* **TASK TO CARRY OUT**:
Go to the line below containing "s else None" and print exactly from there through the line containing "localeCompare : string -> value -> Z;", both included. Print nothing else.

* **Data excerpts**:
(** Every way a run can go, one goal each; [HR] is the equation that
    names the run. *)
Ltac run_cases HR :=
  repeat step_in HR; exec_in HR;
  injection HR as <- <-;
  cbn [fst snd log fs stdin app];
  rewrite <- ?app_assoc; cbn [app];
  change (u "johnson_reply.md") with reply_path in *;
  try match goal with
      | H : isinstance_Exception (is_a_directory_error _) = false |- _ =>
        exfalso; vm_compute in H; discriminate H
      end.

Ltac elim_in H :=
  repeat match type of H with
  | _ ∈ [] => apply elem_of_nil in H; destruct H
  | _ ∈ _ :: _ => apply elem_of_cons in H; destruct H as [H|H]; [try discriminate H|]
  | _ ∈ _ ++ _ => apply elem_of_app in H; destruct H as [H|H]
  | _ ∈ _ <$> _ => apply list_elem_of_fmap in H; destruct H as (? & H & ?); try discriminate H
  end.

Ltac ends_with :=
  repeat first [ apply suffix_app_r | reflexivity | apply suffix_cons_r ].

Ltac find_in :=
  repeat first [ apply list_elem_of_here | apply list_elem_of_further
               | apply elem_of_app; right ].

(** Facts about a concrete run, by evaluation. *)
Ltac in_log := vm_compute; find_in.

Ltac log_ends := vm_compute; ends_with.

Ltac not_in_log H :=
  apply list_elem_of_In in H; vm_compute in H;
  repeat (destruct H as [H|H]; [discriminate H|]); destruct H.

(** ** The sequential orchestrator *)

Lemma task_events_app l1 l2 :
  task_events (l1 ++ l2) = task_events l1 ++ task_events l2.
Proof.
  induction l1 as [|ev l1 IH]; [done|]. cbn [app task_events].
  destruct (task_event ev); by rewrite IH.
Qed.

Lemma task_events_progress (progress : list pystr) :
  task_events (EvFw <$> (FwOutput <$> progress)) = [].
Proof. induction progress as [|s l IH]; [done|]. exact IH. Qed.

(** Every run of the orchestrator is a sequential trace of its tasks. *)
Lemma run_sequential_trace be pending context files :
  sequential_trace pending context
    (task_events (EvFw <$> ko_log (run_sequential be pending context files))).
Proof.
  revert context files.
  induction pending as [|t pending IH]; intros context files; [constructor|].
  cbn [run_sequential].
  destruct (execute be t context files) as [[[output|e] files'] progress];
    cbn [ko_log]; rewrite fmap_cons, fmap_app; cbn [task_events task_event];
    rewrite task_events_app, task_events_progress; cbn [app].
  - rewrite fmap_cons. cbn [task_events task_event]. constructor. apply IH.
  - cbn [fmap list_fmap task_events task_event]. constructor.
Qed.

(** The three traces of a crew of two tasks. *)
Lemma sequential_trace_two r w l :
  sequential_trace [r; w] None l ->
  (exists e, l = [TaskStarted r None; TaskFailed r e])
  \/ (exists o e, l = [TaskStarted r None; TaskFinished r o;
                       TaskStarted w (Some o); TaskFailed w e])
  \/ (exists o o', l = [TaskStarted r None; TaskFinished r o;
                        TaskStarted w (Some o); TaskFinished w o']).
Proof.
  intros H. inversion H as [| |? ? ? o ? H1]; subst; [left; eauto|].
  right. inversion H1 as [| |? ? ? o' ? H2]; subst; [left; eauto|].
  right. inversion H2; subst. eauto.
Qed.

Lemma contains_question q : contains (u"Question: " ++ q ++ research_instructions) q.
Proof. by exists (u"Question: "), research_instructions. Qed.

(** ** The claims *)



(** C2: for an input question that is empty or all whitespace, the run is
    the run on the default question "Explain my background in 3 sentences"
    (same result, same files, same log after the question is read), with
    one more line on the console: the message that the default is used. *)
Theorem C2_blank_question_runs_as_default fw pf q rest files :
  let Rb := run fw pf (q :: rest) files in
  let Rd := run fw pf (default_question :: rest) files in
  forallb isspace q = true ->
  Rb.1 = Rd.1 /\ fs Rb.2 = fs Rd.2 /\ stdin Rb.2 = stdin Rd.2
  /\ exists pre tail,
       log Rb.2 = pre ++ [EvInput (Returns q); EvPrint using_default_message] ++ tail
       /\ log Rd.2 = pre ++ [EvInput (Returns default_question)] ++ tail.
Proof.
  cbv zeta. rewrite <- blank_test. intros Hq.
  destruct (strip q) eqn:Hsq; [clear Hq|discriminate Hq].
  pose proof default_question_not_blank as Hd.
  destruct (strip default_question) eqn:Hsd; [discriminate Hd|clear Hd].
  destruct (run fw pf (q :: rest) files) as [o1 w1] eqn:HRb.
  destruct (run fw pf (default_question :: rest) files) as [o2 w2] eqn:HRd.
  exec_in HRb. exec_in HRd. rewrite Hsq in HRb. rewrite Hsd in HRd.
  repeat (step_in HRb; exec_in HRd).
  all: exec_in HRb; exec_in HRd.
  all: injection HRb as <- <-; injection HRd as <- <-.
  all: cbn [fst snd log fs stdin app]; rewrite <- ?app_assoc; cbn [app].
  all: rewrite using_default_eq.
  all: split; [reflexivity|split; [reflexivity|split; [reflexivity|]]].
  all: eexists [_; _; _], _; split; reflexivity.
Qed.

--

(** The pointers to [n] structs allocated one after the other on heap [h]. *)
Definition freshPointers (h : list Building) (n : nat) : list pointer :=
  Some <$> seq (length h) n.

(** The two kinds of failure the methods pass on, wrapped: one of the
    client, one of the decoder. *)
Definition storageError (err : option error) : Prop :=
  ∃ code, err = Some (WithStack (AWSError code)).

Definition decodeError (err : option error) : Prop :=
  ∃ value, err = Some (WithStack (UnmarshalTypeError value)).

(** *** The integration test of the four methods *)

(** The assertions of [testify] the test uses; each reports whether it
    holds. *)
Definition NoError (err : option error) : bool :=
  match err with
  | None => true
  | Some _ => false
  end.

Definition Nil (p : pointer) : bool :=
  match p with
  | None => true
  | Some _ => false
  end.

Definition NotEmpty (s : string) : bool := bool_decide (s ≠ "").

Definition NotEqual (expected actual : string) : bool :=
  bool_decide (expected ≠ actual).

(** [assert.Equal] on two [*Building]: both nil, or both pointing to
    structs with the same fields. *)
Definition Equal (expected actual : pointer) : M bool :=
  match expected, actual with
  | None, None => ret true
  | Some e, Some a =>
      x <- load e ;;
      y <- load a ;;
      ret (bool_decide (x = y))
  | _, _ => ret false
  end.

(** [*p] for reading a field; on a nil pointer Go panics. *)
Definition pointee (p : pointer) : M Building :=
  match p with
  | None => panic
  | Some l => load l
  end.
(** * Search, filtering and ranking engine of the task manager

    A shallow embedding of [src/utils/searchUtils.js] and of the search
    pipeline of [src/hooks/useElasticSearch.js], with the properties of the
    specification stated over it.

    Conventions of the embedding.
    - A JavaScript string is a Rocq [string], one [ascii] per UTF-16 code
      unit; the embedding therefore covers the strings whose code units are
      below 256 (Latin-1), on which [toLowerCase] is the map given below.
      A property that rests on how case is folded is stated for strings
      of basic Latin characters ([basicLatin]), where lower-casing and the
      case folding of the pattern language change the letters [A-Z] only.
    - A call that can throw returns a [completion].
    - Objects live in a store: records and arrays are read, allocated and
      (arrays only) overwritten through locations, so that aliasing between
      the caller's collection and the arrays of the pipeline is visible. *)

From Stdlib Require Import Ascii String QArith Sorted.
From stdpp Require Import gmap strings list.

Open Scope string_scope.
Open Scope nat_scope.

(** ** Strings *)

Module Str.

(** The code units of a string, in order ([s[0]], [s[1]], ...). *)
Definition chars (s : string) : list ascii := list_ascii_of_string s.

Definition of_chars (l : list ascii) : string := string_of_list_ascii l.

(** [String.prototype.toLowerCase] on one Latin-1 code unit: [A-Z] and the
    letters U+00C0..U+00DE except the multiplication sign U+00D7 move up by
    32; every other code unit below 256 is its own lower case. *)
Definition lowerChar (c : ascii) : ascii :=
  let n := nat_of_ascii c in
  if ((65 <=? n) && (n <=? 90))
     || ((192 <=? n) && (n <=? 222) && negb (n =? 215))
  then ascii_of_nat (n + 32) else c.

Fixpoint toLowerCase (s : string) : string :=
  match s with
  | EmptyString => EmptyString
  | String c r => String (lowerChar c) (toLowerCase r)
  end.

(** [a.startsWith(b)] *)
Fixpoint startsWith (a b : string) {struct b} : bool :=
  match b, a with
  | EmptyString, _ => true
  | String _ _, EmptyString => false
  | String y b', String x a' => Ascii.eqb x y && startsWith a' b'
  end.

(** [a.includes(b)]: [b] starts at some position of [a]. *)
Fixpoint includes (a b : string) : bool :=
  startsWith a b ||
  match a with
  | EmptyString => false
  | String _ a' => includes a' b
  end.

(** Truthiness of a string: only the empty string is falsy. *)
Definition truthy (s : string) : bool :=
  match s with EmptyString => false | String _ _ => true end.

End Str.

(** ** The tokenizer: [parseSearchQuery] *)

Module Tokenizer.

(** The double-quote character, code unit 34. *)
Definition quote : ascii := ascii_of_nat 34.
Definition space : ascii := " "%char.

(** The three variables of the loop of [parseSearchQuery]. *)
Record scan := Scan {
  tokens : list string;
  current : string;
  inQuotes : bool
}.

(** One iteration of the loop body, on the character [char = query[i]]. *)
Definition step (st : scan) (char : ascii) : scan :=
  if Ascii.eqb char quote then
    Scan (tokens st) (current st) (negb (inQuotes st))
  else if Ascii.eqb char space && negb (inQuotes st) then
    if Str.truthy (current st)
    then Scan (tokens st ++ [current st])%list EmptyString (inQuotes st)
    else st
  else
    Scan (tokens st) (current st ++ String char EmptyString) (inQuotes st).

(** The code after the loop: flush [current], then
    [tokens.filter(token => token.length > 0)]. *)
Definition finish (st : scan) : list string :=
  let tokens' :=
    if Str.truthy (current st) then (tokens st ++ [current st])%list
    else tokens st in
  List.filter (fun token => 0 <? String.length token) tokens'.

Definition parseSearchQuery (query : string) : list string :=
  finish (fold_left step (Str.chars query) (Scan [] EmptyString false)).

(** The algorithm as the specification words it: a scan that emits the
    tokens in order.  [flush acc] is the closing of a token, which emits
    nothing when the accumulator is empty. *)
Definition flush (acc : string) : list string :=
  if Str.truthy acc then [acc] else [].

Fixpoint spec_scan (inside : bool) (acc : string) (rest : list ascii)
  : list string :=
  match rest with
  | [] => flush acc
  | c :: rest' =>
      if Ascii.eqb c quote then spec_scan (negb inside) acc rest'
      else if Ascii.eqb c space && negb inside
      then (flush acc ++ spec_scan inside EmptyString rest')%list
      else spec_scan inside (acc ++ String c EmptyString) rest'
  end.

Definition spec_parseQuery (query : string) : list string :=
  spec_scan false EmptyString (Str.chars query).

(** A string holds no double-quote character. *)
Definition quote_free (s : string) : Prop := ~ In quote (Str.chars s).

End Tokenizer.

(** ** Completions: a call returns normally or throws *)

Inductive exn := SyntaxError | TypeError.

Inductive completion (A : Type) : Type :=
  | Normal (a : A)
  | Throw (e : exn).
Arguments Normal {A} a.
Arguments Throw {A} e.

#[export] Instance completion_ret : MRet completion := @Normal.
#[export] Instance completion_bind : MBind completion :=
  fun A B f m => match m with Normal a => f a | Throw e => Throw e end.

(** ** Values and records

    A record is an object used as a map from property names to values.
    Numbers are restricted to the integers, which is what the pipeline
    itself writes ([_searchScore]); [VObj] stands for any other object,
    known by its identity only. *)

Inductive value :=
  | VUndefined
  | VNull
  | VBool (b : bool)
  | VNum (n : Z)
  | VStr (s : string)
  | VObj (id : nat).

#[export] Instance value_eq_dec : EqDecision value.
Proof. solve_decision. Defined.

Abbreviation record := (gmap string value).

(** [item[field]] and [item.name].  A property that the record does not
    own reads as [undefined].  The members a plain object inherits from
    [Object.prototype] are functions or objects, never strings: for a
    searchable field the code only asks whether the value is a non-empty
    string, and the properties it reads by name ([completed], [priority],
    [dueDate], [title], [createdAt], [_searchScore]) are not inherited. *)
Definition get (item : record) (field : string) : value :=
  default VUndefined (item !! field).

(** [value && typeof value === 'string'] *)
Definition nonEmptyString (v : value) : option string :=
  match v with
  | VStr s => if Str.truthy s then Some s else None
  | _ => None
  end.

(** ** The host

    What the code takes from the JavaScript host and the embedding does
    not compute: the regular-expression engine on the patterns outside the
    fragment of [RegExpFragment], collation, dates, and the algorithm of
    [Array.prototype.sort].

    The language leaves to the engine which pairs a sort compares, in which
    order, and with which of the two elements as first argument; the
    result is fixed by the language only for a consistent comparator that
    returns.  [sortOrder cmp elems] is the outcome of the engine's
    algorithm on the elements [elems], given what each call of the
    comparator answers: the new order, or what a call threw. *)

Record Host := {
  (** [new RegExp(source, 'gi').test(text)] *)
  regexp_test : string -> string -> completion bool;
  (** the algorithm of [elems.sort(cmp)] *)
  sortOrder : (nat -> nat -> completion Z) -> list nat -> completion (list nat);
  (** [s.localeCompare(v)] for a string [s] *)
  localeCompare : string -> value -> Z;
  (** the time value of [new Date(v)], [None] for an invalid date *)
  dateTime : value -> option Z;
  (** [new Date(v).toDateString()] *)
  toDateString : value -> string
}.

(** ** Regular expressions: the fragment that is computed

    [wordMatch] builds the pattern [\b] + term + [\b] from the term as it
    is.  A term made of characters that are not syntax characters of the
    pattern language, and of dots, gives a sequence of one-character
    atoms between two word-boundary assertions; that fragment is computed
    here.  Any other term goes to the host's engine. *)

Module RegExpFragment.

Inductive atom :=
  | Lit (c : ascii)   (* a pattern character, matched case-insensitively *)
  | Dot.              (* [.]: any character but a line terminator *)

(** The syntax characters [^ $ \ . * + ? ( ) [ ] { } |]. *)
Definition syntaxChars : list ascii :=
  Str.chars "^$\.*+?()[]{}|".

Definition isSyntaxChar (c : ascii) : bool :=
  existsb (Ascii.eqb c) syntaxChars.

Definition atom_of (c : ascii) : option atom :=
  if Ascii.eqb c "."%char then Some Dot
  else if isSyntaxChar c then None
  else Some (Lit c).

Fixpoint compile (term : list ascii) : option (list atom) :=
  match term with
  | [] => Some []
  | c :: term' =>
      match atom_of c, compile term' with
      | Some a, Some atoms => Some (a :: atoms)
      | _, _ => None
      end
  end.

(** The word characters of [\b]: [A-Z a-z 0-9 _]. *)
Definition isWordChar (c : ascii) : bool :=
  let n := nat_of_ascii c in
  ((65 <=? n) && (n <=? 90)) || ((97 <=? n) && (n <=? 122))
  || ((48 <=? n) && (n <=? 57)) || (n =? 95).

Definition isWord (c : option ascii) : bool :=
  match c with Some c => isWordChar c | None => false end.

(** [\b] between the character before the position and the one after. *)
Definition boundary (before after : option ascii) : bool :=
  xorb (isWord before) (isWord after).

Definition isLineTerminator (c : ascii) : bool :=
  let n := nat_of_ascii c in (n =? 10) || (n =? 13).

---

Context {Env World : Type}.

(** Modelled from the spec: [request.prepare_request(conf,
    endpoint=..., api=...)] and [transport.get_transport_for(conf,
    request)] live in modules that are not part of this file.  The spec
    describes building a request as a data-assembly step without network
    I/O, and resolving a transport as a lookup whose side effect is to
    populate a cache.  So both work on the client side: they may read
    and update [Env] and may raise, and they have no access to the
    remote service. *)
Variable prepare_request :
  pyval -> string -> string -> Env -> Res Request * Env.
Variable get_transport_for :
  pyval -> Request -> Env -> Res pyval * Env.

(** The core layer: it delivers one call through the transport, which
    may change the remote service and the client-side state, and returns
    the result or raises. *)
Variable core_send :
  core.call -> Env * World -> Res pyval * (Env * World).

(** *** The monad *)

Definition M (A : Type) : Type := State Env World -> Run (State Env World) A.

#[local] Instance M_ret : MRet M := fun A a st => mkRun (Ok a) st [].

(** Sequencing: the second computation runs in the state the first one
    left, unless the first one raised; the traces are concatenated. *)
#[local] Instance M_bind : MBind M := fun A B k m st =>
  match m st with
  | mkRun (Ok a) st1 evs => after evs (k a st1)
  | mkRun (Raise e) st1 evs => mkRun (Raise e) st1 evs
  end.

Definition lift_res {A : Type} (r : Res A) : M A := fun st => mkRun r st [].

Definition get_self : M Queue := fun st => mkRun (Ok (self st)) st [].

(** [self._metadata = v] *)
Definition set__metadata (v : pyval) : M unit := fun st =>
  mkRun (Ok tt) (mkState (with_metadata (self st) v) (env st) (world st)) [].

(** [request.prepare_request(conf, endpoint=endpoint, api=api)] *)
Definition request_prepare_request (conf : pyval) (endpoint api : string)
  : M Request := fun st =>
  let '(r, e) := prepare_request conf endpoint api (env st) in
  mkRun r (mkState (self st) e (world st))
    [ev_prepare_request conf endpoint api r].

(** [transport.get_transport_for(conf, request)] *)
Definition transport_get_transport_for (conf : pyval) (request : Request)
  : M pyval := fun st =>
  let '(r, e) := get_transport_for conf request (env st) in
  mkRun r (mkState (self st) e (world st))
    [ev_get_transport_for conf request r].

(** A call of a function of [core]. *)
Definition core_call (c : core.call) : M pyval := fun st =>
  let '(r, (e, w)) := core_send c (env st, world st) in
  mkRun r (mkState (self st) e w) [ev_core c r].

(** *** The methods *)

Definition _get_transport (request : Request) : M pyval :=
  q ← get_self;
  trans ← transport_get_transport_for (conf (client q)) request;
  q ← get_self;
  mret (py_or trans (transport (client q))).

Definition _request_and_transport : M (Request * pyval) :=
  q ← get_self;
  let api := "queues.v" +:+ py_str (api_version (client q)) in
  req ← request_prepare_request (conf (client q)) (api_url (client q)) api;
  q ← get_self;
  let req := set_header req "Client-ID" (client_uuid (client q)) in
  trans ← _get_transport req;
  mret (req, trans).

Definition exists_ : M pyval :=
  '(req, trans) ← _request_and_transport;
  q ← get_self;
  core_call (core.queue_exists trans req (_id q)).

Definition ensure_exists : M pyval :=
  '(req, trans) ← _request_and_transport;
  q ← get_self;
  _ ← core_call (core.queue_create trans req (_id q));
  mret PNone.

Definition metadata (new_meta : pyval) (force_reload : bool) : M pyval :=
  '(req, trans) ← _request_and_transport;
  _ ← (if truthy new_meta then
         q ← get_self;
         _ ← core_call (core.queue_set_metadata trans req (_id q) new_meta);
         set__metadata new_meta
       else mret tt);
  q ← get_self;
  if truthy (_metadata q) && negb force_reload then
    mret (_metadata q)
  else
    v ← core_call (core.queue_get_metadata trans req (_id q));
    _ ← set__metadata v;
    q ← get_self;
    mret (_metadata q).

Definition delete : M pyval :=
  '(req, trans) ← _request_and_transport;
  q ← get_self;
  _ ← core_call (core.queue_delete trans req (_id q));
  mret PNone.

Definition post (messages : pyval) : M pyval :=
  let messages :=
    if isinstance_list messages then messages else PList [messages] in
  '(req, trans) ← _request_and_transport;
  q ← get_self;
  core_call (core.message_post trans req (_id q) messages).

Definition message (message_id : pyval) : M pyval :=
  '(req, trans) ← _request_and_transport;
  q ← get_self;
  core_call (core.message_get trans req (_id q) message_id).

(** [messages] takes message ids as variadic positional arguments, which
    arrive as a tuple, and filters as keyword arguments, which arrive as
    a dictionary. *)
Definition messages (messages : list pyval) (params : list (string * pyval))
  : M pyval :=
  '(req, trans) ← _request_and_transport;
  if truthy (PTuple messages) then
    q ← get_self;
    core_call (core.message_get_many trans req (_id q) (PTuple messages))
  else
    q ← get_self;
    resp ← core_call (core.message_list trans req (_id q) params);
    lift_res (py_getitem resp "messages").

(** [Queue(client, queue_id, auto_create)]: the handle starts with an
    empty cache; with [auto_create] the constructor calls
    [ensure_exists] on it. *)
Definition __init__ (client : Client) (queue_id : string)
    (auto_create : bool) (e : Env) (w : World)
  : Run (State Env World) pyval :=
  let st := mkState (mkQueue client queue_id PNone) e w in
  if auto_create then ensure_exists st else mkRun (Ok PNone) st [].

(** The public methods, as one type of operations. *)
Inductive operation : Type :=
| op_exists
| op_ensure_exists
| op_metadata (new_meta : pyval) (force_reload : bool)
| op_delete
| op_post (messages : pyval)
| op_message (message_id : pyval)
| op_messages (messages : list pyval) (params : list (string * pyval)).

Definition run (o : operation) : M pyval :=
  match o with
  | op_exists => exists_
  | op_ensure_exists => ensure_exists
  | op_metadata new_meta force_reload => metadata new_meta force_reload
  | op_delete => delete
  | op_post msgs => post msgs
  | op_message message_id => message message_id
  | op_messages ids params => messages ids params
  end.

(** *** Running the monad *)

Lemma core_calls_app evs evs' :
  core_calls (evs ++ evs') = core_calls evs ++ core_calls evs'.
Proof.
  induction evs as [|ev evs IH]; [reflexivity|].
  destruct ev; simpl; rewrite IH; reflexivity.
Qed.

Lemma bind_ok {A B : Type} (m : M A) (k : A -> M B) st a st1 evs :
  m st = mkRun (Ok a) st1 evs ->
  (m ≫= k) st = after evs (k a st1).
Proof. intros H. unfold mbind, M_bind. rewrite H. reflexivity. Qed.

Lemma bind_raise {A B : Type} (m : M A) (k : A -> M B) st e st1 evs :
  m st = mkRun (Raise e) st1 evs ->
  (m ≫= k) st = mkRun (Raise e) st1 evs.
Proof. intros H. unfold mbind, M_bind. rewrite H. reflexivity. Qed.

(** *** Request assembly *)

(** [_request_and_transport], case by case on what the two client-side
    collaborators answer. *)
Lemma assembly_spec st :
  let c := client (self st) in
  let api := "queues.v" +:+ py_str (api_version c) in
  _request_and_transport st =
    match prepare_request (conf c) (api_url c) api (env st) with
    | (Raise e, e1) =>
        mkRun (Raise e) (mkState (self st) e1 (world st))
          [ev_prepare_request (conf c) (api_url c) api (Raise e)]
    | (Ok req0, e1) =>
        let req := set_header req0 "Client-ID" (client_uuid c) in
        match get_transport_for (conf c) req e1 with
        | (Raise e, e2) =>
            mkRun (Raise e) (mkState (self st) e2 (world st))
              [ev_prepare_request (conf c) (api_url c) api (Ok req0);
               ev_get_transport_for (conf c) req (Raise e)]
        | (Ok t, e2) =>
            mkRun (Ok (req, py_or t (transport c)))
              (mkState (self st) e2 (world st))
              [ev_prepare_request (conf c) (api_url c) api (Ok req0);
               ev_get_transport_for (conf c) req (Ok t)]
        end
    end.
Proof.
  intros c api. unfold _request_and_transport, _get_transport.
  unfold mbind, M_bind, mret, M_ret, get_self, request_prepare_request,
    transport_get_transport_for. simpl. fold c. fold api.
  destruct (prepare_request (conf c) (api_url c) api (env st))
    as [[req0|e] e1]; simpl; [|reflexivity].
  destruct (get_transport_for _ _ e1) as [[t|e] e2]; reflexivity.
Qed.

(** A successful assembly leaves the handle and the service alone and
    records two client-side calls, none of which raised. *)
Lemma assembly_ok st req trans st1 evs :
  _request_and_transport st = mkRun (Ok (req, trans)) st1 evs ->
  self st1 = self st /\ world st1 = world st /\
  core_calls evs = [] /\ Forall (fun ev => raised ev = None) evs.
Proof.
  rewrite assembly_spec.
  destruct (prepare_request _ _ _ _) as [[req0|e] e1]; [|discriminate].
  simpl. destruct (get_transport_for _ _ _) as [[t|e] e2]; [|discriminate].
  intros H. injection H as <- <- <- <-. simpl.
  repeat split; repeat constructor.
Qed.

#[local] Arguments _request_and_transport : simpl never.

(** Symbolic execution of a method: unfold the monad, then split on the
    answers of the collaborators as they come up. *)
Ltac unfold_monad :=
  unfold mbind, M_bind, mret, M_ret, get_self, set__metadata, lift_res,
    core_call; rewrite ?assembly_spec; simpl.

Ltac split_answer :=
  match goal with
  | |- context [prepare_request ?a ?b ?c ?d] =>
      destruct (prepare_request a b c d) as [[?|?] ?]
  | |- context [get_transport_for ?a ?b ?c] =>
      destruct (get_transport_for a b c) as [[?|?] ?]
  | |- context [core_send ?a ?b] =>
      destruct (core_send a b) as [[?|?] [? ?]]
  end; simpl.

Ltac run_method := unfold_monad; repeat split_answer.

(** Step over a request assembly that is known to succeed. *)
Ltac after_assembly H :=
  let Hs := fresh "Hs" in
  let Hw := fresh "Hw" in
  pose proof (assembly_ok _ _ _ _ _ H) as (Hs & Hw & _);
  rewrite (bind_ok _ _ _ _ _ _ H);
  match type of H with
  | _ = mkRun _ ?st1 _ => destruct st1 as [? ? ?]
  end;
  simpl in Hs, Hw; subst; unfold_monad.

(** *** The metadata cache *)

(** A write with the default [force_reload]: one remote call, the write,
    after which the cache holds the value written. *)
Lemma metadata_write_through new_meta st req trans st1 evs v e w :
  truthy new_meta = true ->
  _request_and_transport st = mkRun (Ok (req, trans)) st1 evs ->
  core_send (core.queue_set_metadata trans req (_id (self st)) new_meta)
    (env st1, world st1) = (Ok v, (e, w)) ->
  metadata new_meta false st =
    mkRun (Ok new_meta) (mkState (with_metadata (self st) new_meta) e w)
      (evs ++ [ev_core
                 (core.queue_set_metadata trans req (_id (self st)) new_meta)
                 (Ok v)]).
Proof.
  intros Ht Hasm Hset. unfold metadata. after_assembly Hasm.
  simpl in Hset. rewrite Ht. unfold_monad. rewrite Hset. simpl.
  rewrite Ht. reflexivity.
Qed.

* **RESULT FOR THIS TASK**:
  | VStr s => if Str.truthy s then Some s else None
  | _ => None
  end.

(** ** The host

    What the code takes from the JavaScript host and the embedding does
    not compute: the regular-expression engine on the patterns outside the
    fragment of [RegExpFragment], collation, dates, and the algorithm of
    [Array.prototype.sort].

    The language leaves to the engine which pairs a sort compares, in which
    order, and with which of the two elements as first argument; the
    result is fixed by the language only for a consistent comparator that
    returns.  [sortOrder cmp elems] is the outcome of the engine's
    algorithm on the elements [elems], given what each call of the
    comparator answers: the new order, or what a call threw. *)

Record Host := {
  (** [new RegExp(source, 'gi').test(text)] *)
  regexp_test : string -> string -> completion bool;
  (** the algorithm of [elems.sort(cmp)] *)
  sortOrder : (nat -> nat -> completion Z) -> list nat -> completion (list nat);
  (** [s.localeCompare(v)] for a string [s] *)
  localeCompare : string -> value -> Z;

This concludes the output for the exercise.